- REQUIREMENT:
Output every line from the beginning of the records through the line that contains "kv_UnverifiedProofs (ctx_Store ctx)", exactly as it appears.

___ DATA SHOWN

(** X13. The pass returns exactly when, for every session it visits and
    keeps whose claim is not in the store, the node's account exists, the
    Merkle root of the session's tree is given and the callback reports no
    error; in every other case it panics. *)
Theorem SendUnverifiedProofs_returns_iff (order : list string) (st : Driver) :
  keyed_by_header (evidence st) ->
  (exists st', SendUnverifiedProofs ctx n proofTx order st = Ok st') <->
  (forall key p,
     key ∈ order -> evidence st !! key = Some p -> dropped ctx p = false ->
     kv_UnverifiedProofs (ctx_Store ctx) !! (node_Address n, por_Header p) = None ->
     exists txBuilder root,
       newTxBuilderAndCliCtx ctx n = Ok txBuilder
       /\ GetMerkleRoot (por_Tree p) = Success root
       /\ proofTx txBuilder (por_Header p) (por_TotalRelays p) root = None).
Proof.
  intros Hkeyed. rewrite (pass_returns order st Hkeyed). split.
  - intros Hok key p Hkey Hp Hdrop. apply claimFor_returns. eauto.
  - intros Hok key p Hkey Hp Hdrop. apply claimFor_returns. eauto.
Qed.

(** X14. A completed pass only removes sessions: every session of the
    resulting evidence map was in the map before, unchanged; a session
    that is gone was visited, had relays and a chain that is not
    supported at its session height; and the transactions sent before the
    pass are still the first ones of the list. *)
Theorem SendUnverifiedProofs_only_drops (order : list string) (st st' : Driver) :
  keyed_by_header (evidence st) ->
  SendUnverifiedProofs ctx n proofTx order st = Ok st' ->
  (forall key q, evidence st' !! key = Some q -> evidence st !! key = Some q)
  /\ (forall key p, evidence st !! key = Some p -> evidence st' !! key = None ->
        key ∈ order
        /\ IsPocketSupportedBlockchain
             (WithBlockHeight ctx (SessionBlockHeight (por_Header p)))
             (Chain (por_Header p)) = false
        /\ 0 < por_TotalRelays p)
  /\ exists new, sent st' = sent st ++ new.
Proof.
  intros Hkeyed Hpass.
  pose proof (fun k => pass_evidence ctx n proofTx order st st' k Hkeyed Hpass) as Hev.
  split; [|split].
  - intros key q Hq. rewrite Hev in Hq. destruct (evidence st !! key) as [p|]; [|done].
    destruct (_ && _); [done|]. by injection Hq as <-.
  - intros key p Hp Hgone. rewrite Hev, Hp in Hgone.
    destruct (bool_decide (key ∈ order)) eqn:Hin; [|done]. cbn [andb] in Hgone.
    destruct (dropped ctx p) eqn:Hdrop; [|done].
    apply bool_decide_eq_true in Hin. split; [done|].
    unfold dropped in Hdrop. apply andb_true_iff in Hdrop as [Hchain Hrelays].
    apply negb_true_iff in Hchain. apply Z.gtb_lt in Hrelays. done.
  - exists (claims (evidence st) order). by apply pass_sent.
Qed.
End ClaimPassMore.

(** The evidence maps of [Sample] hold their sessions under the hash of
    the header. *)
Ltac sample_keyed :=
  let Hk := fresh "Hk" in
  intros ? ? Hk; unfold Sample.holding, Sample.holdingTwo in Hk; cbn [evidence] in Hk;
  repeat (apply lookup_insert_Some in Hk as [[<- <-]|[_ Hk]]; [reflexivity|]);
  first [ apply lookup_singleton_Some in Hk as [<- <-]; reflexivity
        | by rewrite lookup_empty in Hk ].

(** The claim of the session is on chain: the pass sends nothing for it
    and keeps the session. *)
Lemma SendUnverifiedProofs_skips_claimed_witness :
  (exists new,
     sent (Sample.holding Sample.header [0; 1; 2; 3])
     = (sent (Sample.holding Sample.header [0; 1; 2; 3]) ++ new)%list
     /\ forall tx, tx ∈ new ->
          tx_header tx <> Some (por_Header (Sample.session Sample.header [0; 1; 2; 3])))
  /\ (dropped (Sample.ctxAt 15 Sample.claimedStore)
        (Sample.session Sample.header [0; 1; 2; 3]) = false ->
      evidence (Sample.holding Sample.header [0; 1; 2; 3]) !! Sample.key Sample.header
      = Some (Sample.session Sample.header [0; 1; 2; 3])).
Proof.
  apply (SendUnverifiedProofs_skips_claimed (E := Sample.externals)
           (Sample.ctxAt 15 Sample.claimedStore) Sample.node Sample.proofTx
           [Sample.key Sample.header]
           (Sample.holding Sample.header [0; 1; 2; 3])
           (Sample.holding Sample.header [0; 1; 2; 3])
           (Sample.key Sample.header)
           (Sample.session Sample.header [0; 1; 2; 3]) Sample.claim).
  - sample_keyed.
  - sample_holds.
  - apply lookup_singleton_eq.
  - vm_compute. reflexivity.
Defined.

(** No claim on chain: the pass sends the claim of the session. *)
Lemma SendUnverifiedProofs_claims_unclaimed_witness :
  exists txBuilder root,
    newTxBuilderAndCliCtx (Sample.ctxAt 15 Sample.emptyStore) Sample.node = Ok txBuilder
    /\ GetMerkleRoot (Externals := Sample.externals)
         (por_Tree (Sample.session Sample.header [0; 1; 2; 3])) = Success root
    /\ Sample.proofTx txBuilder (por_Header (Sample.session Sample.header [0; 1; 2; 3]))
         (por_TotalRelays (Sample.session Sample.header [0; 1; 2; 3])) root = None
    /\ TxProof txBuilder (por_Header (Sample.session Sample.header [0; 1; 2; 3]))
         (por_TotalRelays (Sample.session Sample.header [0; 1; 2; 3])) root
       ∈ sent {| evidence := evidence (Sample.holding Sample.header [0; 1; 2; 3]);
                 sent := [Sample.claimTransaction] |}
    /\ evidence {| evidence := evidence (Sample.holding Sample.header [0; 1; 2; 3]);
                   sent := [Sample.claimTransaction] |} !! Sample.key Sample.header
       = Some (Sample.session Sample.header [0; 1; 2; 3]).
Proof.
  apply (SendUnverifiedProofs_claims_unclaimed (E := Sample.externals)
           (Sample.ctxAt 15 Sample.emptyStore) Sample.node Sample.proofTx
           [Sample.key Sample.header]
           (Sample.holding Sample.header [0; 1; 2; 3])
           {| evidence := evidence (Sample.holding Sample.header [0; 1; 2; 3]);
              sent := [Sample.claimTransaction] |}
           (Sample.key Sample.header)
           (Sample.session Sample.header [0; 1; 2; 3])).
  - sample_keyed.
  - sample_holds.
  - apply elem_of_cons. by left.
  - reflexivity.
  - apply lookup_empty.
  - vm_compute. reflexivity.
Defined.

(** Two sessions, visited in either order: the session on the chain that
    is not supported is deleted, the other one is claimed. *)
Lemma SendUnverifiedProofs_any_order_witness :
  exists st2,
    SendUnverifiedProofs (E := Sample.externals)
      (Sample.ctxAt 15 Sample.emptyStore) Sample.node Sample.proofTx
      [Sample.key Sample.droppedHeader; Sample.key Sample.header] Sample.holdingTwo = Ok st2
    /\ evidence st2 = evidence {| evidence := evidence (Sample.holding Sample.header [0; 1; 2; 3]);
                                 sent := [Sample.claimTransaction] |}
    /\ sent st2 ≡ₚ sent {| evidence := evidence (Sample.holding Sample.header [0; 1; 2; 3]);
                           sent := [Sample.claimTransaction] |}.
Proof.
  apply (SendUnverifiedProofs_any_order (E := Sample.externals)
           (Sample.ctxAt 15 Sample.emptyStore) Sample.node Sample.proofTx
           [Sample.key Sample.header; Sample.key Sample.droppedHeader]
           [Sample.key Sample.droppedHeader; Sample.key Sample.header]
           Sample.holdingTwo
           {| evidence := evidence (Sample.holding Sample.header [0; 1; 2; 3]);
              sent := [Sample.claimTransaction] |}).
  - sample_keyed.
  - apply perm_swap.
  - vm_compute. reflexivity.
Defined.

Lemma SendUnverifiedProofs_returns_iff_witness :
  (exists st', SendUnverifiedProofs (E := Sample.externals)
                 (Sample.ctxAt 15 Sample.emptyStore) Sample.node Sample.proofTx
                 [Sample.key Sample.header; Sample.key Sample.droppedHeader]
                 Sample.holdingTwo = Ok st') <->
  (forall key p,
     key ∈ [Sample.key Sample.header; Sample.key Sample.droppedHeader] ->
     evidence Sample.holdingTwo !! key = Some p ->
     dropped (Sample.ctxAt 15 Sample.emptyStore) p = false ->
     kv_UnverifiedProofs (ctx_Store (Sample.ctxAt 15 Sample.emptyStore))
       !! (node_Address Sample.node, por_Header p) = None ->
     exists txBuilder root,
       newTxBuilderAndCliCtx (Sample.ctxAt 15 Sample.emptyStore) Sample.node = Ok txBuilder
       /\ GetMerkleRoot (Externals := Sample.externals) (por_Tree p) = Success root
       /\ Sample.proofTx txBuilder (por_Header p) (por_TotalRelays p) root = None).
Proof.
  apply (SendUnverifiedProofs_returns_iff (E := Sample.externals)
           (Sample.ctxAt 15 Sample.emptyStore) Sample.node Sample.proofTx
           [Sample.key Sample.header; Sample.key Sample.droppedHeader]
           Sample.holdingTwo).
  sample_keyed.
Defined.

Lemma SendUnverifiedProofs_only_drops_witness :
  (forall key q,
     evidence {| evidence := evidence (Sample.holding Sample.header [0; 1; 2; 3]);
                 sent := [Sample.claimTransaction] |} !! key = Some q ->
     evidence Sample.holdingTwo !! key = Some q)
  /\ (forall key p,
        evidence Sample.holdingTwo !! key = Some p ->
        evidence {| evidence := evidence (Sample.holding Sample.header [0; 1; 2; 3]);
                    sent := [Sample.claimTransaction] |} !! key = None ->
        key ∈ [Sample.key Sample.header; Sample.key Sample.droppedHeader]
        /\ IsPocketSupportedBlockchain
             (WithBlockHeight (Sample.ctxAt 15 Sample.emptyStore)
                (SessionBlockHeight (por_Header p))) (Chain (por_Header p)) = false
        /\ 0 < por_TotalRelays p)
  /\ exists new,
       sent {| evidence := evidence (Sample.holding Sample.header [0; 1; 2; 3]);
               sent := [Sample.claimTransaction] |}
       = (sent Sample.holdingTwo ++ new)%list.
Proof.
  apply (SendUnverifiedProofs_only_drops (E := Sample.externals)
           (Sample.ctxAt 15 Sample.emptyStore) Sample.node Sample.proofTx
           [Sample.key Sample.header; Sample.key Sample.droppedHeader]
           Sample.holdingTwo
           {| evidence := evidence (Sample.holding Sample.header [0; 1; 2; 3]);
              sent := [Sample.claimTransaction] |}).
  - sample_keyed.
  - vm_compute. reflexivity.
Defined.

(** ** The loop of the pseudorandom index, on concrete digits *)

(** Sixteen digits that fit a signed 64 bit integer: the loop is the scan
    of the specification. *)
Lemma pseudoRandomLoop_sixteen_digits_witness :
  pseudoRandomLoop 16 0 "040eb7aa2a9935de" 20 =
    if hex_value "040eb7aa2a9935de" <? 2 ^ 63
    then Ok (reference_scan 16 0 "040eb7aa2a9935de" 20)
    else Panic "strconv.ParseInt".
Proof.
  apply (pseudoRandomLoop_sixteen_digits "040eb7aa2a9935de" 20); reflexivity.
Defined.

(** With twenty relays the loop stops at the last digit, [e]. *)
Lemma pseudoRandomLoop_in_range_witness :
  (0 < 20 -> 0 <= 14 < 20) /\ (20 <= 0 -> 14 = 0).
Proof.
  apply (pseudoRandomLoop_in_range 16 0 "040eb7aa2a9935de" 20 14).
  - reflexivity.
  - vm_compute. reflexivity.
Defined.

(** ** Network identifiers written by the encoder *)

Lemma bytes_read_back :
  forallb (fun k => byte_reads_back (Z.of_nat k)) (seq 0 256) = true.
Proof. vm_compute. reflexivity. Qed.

______

- EXERCISE RESULT:
(** X13. The pass returns exactly when, for every session it visits and
    keeps whose claim is not in the store, the node's account exists, the
    Merkle root of the session's tree is given and the callback reports no
    error; in every other case it panics. *)
Theorem SendUnverifiedProofs_returns_iff (order : list string) (st : Driver) :
  keyed_by_header (evidence st) ->
  (exists st', SendUnverifiedProofs ctx n proofTx order st = Ok st') <->
  (forall key p,
     key ∈ order -> evidence st !! key = Some p -> dropped ctx p = false ->
     kv_UnverifiedProofs (ctx_Store ctx) !! (node_Address n, por_Header p) = None ->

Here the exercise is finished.